Types of Diabetes in Children
Type 1 Diabetes
- Characterized by autoimmune destruction of β-cells leading to absolute insulin deficiency 1
- Staging system for type 1 diabetes 1:
- Stage 1: ≥2 autoantibodies with normoglycemia (presymptomatic)
- Stage 2: ≥2 autoantibodies with dysglycemia (presymptomatic)

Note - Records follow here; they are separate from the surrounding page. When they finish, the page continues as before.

(** * Rules of the monad *)

Lemma safe_bind n k {A B} (R : A -> Prop) (S : B -> Prop) (m : M P A) (f : A -> M P B) :
  safe n k R m -> (forall a, R a -> safe n k S (f a)) -> safe n k S (m ≫= f).
Proof.
  intros Hm Hf w Hw Hk. destruct (Hm w Hw Hk) as (w1 & [a|e] & E1 & Hw1 & Hs1 & Hr1).
  - destruct Hr1 as [Ha Hv1]. assert (room w1 = room w) as Hroom.
    { unfold room. rewrite Hv1. destruct Hw as (_ & _ & ->), Hw1 as (_ & _ & ->). done. }
    destruct (Hf a Ha w1 Hw1 ltac:(lia)) as (w2 & r & E2 & Hw2 & Hs2 & Hr2). exists w2, r.
    unfold mbind, M_bind. rewrite E1. split_and!; [done|done|by eapply same_names_trans|].
    unfold outcome_ok in *. by rewrite Hv1 in Hr2.
  - exists w1, (Err e). unfold mbind, M_bind. by rewrite E1.
Qed.

Lemma safe_weaken n k {A} (R S : A -> Prop) (m : M P A) :
  safe n k R m -> (forall a, R a -> S a) -> safe n k S m.
Proof.
  intros Hm HRS w Hw Hk. destruct (Hm w Hw Hk) as (w1 & r & E1 & Hw1 & Hs1 & Hr1).
  exists w1, r. split_and!; [done..|]. destruct r; [|done]. destruct Hr1. split; auto.
Qed.

Lemma safe_pure n k {A} (R : A -> Prop) (m : M P A) (r : result GenicamError A) :
  (forall w, good n w -> m w = Some (w, r)) -> (forall a, r = Ok a -> R a) -> safe n k R m.
Proof.
  intros Hm HR w Hw _. exists w, r. split_and!; [by apply Hm|done|done|]. destruct r; simpl; auto.
Qed.

Lemma safe_ret n k {A} (R : A -> Prop) a : R a -> safe n k R (mret a).
Proof. intros. eapply (safe_pure _ _ _ _ (Ok a)); [done|]. by intros ? [= <-]. Qed.

Lemma safe_raise n k {A} (R : A -> Prop) e : safe n k R (raise e).
Proof. by eapply (safe_pure _ _ _ _ (Err e)). Qed.

Lemma safe_lift n k {A} (R : A -> Prop) r : (forall a, r = Ok a -> R a) -> safe n k R (lift r).
Proof. intros. by eapply (safe_pure _ _ _ _ r). Qed.

Lemma good_node n w id d : good n w -> nodes (w_graph w) !! id = Some d -> node_ok n (nd_node d).
Proof.
  intros (Hg & _ & Hn) Hd. pose proof (Forall_lookup_1 _ _ _ _ (gk_nodes _ Hg) Hd) as H. by rewrite Hn in H.
Qed.

Lemma safe_node_data n k id : (id < n)%nat -> safe n k (fun d => node_ok n (nd_node d)) (node_data id).
Proof.
  intros Hid w Hw _. destruct (lookup_lt_is_Some_2 (nodes (w_graph w)) id) as [d Hd].
  { by destruct Hw as (_ & _ & ->). }
  exists w, (Ok d). unfold node_data. rewrite Hd. split_and!; [done..|]. split; [by eapply good_node|done].
Qed.

Lemma safe_node_of n k id : (id < n)%nat -> safe n k (node_ok n) (node_of id).
Proof.
  intros Hid. eapply safe_bind; [by apply safe_node_data|]. intros d Hd. by apply safe_ret.
Qed.

Lemma safe_name_of n k id : (id < n)%nat -> safe n k top (name_of id).
Proof. intros Hid. eapply safe_bind; [by apply safe_node_data|]. intros d Hd. by apply safe_ret. Qed.

Lemma safe_named_error n k {A} (R : A -> Prop) id (e : text -> GenicamError) :
  (id < n)%nat -> safe n k R (name ← name_of id; raise (e name)).
Proof. intros Hid. eapply safe_bind; [by apply safe_name_of|]. intros. apply safe_raise. Qed.

Lemma safe_wrong_type n k {A} (R : A -> Prop) id : (id < n)%nat -> safe n k R (wrong_type id).
Proof. apply (safe_named_error n k R id WrongType). Qed.
Lemma safe_no_access n k {A} (R : A -> Prop) id : (id < n)%nat -> safe n k R (no_access id).
Proof. apply (safe_named_error n k R id Access). Qed.

Lemma safe_or_formula n k {A} (R : A -> Prop) id r :
  (id < n)%nat -> (forall a, r = Ok a -> R a) -> safe n k R (or_formula id r).
Proof.
  intros Hid HR. destruct r as [a|e]; [by apply safe_ret, HR|].
  apply (safe_named_error n k R id (fun name => FormulaErr name e)). done.
Qed.

Lemma safe_resolve n k link : link_ok n link -> safe n k (fun id => (id < n)%nat) (resolve link).
Proof. destruct link as [name|id]; intros H; [apply safe_raise|by apply safe_ret]. Qed.

Lemma safe_gets n k {A} (R : A -> Prop) (f : Genicam -> A) :
  (forall g, graph_ok g -> length (nodes g) = n -> R (f g)) -> safe n k R (gets f).
Proof.
  intros HR w Hw _. exists w, (Ok (f (w_graph w))). split_and!; [done..|]. split; [|done].
  destruct Hw as (Hg & _ & Hn). by apply HR.
Qed.

Lemma graph_ok_alter id (f : Node -> Node) g :
  graph_ok g -> (forall nd, node_ok (length (nodes g)) nd -> node_ok (length (nodes g)) (f nd)) ->
  graph_ok (alter_node id f g).
Proof.
  intros [Hn Hb Hi Hv] Hf.
  assert (length (nodes (alter_node id f g)) = length (nodes g)) as Hlen by apply length_alter.
  constructor; rewrite ?Hlen; [|done..].
  apply Forall_lookup. intros j d Hj. cbn in Hj. destruct (decide (id = j)) as [<-|Hne].
  - rewrite list_lookup_alter_eq in Hj. destruct (nodes g !! id) as [d0|] eqn:Hd; simplify_eq/=.
    apply Hf. exact (Forall_lookup_1 _ _ _ _ Hn Hd).
  - rewrite list_lookup_alter_ne in Hj by done. exact (Forall_lookup_1 _ _ _ _ Hn Hj).
Qed.

Lemma names_alter id f g : nd_name <$> nodes (alter_node id f g) = nd_name <$> nodes g.
Proof.
  apply list_eq. intros j. cbn. rewrite !list_lookup_fmap. destruct (decide (id = j)) as [<-|Hne].
  - rewrite list_lookup_alter_eq. by destruct (nodes g !! id).
  - by rewrite list_lookup_alter_ne.
Qed.

Lemma safe_modify_node n k id (f : Node -> Node) :
  (id < n)%nat -> (forall nd, node_ok n nd -> node_ok n (f nd)) -> safe n k top (modify_node id f).
Proof.
  intros Hid Hf. eapply safe_bind; [by apply safe_node_data|]. intros d _ w (Hg & Hp & Hn) _.
  exists (map_graph (alter_node id f) w), (Ok tt). split_and!; [done| | |done].
  - split_and!; [|done|]; cbn.
    + apply graph_ok_alter; [done|]. by rewrite Hn.
    + by rewrite length_alter.
  - split_and!; [|done..]. apply names_alter.
Qed.

(** * The visit stack *)

Lemma visit_room n w id : good n w -> (id < n)%nat -> id ∉ visit (w_graph w) -> (0 < room w)%nat.
Proof.
  intros (Hg & _ & Hn) Hid Hfresh. destruct (gk_visit _ Hg) as [Hnd Hall]. unfold room. rewrite Hn in *.
  enough (length (id :: visit (w_graph w)) <= n)%nat by (simpl in *; lia).
  rewrite <- (length_seq n 0). apply submseteq_length, NoDup_submseteq; [by constructor|].
  intros x. rewrite elem_of_cons, elem_of_seq. rewrite Forall_forall in Hall. intros [->|Hx]; [lia|].
  specialize (Hall x Hx). lia.
Qed.

Lemma safe_entered n k {A} (R : A -> Prop) id (body : M P A) :
  (id < n)%nat -> safe n k R body -> safe n (S k) R (entered id body).
Proof.
  intros Hid Hbody w Hw Hk. unfold entered, mbind, M_bind, enter.
  destruct (bool_decide_reflect (id ∈ visit (w_graph w))) as [Hin|Hfresh].
  - set (w0 := map_graph (fun g => g <| visit := [] |>) w).
    assert (good n w0) as Hw0.
    { destruct Hw as ([] & Hp & Hn). split_and!; [|done|done]. constructor; try done. split; constructor. }
    assert (room w0 < S (room w0))%nat as Hr by lia.
    destruct (safe_named_error n (S (room w0)) R id Circular Hid w0 Hw0 Hr) as (w1 & r & E1 & Hw1 & Hs1 & Hr1).
    destruct (safe_name_of n (S (room w0)) id Hid w0 Hw0 Hr) as (w2 & r2 & E2 & Hw2 & Hs2 & Hr2).
    unfold mbind, M_bind in *. rewrite E2 in *. destruct r2 as [name|e]; unfold raise in *; simplify_eq;
      (eexists _, (Err _); split_and!; [reflexivity|done|by destruct Hs2 as (?&?&?)|]); right;
      destruct Hr1 as [-> | ->]; done.
  - set (w0 := map_graph (fun g => g <| visit := id :: visit g |>) w). cbn [mbind].
    pose proof (visit_room n w id Hw Hid Hfresh) as Hroom.
    assert (good n w0) as Hw0.
    { destruct Hw as ([Hn Hb Hi [Hv1 Hv2]] & Hp & Hlen). split_and!; [|done|done]. constructor; try done.
      cbn. split; [by constructor|]. constructor; [|done]. lia. }
    destruct (Hbody w0 Hw0) as (w1 & r & E1 & Hw1 & Hs1 & Hr1).
    { unfold room in *. cbn. lia. }
    exists (leave w1), r. unfold leaving. rewrite E1. split; [done|]. split; [|split; [exact Hs1|]].
    + destruct Hw1 as ([Hn Hb Hi [Hv1 Hv2]] & Hp & Hlen). split_and!; [|done|done]. constructor; try done.
      cbn. destruct (visit (w_graph w1)) as [|x l]; [done|].
      apply NoDup_cons in Hv1 as [_ ?]. by apply Forall_cons in Hv2 as [_ ?].
    + destruct r as [a|e]; cbn in *.
      * destruct Hr1 as [? ->]. done.
      * destruct Hr1 as [-> | ->]; auto.
Qed.

(** * The functions between two entries *)

Record ops_safe n k (rec : Ops P) : Prop := {
  os_int id : (id < n)%nat -> safe n k i64_ok (int_of rec id);
  os_float id : (id < n)%nat -> safe n k top (float_of rec id);
  os_set_int id v : (id < n)%nat -> i64_ok v -> safe n k top (set_int_of rec id v);
  os_set_float id v : (id < n)%nat -> safe n k top (set_float_of rec id v) }.

Section step.
Context (rec : Ops P) (n k : nat) (Hrec : ops_safe n k rec).

Lemma ref_int_indexed ix w : ref_int rec (VIndexed ix) w = (entry ← selected rec ix; ref_int rec entry) w.
Proof.
  unfold selected. cbn [ref_int]. unfold mbind, M_bind, mret, M_ret.
  destruct (selected_index rec ix w) as [[w1 [at_|e]]|]; [|done..].
  unfold pick. induction (ix_entries ix) as [|[key v] es IH]; [done|]. simpl. by destruct (key =? at_).
Qed.

Lemma ref_float_indexed ix w : ref_float rec (VIndexed ix) w = (entry ← selected rec ix; ref_float rec entry) w.
Proof.
  unfold selected. cbn [ref_float]. unfold mbind, M_bind, mret, M_ret.
  destruct (selected_index rec ix w) as [[w1 [at_|e]]|]; [|done..].
  unfold pick. induction (ix_entries ix) as [|[key v] es IH]; [done|]. simpl. by destruct (key =? at_).
Qed.

Lemma pick_case (Q : ValueRef -> Prop) ix at_ :
  Q (ix_default ix) -> Forall (fun e => Q e.2) (ix_entries ix) -> Q (pick ix at_).
Proof.
  intros Hd He. unfold pick. destruct (List.find _ _) as [[key v]|] eqn:E; [|done].
  apply find_some in E as [Hin _]. rewrite Forall_forall in He. by apply (He (key, v)), list_elem_of_In.
Qed.

Lemma safe_selected ix :
  ref_ok n (VIndexed ix) -> safe n k (fun vr => ref_ok n vr /\ exists at_, vr = pick ix at_) (selected rec ix).
Proof.
  intros (Hl & Hd & He)%ref_ok_indexed. unfold selected, selected_index.
  eapply safe_bind.
  - eapply safe_bind; [by apply safe_resolve|]. intros id Hid. by apply (os_int _ _ _ Hrec).
  - intros at_ _. apply safe_ret. split; [by apply pick_case|eauto].
Qed.

Lemma safe_ref_int vr : ref_ok n vr -> safe n k i64_ok (ref_int rec vr).
Proof.
  induction vr as [|v|v|s|l|ix IHe IHd] using ValueRef_nested_ind; intros Hok; try apply safe_raise.
  - by apply safe_ret.
  - apply safe_ret, f64_to_i64_range.
  - eapply safe_bind; [by apply safe_resolve|]. intros id Hid. by apply (os_int _ _ _ Hrec).
  - intros w. rewrite ref_int_indexed. revert w. change (safe n k i64_ok (entry ← selected rec ix; ref_int rec entry)).
    eapply safe_bind; [by apply safe_selected|]. intros vr [Hvr [at_ ->]]. revert Hvr.
    by apply (pick_case (fun vr => ref_ok n vr -> safe n k i64_ok (ref_int rec vr))).
Qed.

Lemma safe_ref_float vr : ref_ok n vr -> safe n k top (ref_float rec vr).
Proof.
  induction vr as [|v|v|s|l|ix IHe IHd] using ValueRef_nested_ind; intros Hok; try apply safe_raise.
  - by apply safe_ret.
  - by apply safe_ret.
  - eapply safe_bind; [by apply safe_resolve|]. intros id Hid. by apply (os_float _ _ _ Hrec).
  - intros w. rewrite ref_float_indexed. revert w. change (safe n k top (entry ← selected rec ix; ref_float rec entry)).
    eapply safe_bind; [by apply safe_selected|]. intros vr [Hvr [at_ ->]]. revert Hvr.
    by apply (pick_case (fun vr => ref_ok n vr -> safe n k top (ref_float rec vr))).
Qed.

Lemma safe_target_value id : (id < n)%nat -> safe n k value_ok (target_value rec id).
Proof.
  intros Hid. eapply safe_bind; [by apply safe_node_of|]. intros nd _. destruct (is_float_target nd).
  - eapply safe_bind; [by apply (os_float _ _ _ Hrec)|]. intros v _. by apply safe_ret.
  - eapply safe_bind; [by apply (os_int _ _ _ Hrec)|]. intros v Hv. by apply safe_ret.
Qed.

(** ** Registers *)

Lemma safe_register_length id vr : (id < n)%nat -> ref_ok n vr -> safe n k top (register_length rec id vr).
Proof.
  intros Hid Hok. unfold register_length. destruct (is_none vr); [by apply safe_ret|].
  eapply safe_bind; [by apply safe_ref_int|]. intros v _. destruct (_ && _); [by apply safe_ret|].
  by apply (safe_named_error n k top id (fun name => OutOfRange name v 0 MAX_REGISTER_LENGTH)).
Qed.

Lemma safe_sum_terms terms a : Forall (ref_ok n) terms -> safe n k top (sum_terms rec a terms).
Proof.
  intros H. revert a. induction H as [|t terms Ht _ IH]; intros a; [by apply safe_ret|].
  eapply safe_bind; [by apply safe_ref_int|]. intros v _. apply IH.
Qed.

Lemma safe_register_address id : (id < n)%nat -> safe n k top (register_address rec id).
Proof.
  intros Hid. eapply safe_bind; [by apply safe_node_of|]. intros nd Hnd.
  destruct nd; try by apply safe_wrong_type. destruct Hnd as (Ht & Hl & _).
  eapply safe_bind; [by apply safe_sum_terms|]. intros a _.
  eapply safe_bind; [by apply safe_register_length|]. intros len _. by apply safe_ret.
Qed.

Lemma safe_do_read a len : safe n k bytes_ok (do_read a len : M P bytes).
Proof.
  intros w (Hg & Hp & Hn) _. unfold do_read. destruct (port_read_ok (w_port w) a len Hp) as [Hp' Hb].
  destruct (port_read (w_port w) a len) as [p r]. exists (mkWorld (w_graph w) p), (map_err Camera r).
  split_and!; [done| |done|]; [by split_and!|]. destruct r as [b|e]; simpl; [|auto]. split; [|done]. by apply Hb.
Qed.

Lemma safe_do_write a data : bytes_ok data -> safe n k top (do_write a data : M P unit).
Proof.
  intros Hd w (Hg & Hp & Hn) _. unfold do_write. pose proof (port_write_ok (w_port w) a data Hp Hd) as Hp'.
  destruct (port_write (w_port w) a data) as [p r]. exists (mkWorld (w_graph w) p), (map_err Camera r).
  split_and!; [done| |done|]; [by split_and!|]. destruct r as [b|e]; simpl; [done|auto].
Qed.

- Stage 3: Symptomatic disease with insulin deficiency
Type 2 Diabetes
- Ranges from predominantly insulin resistance with relative insulin deficiency to predominantly secretory defect with insulin resistance 1
- Typically occurs in overweight/obese children (85% of cases) 1
- Usually diagnosed after age 10 and during middle to late puberty 1
- Strong family history component (74-100% have first or second-degree relatives with type 2 diabetes) 1
Other Specific Types
- Monogenic diabetes (MODY) - genetic defects of β-cell function
- Genetic defects in insulin action
- Diseases of the exocrine pancreas
- Endocrinopathies
- Drug or chemical-induced diabetes
- Infections
- Other genetic syndromes associated with diabetes 1
Clinical Presentation
Children with diabetes typically present with:
- Polyuria (excessive urination)
- Polydipsia (excessive thirst)
- Weight loss
- Polyphagia (excessive hunger)
- Fatigue
- Blurred vision 1, 2
These symptoms typically occur for several days to a few weeks prior to diagnosis in type 1 diabetes 1.
Diagnostic Pitfalls to Avoid
Delaying diagnosis and treatment - The metabolic state of untreated children with type 1 diabetes can deteriorate rapidly, requiring immediate diagnosis and insulin therapy 1, 2
Misinterpreting stress hyperglycemia - Incidental hyperglycemia during acute illness doesn't necessarily indicate diabetes but may warrant follow-up, especially with autoimmune markers 1, 2
Overlooking type 1 diabetes in overweight children - Obesity doesn't preclude a type 1 diabetes diagnosis 2
Relying solely on glucose meters for diagnosis - While useful for screening, confirmation with venous plasma glucose measurement in a clinical laboratory is necessary 1, 2
Failing to consider autoimmune comorbidities - Children with type 1 diabetes should be evaluated for other autoimmune conditions, particularly thyroid disease 2
Special Considerations
- Puberty plays a significant role in the development of type 2 diabetes due to increased insulin resistance during this period 1
- Insulin-mediated glucose disposal is approximately 30% lower in adolescents during Tanner stages II-IV compared to prepubertal children or young adults 1
- Growth hormone is likely responsible for insulin resistance during puberty 1
Early diagnosis and appropriate management are crucial to prevent complications and improve outcomes in children with diabetes.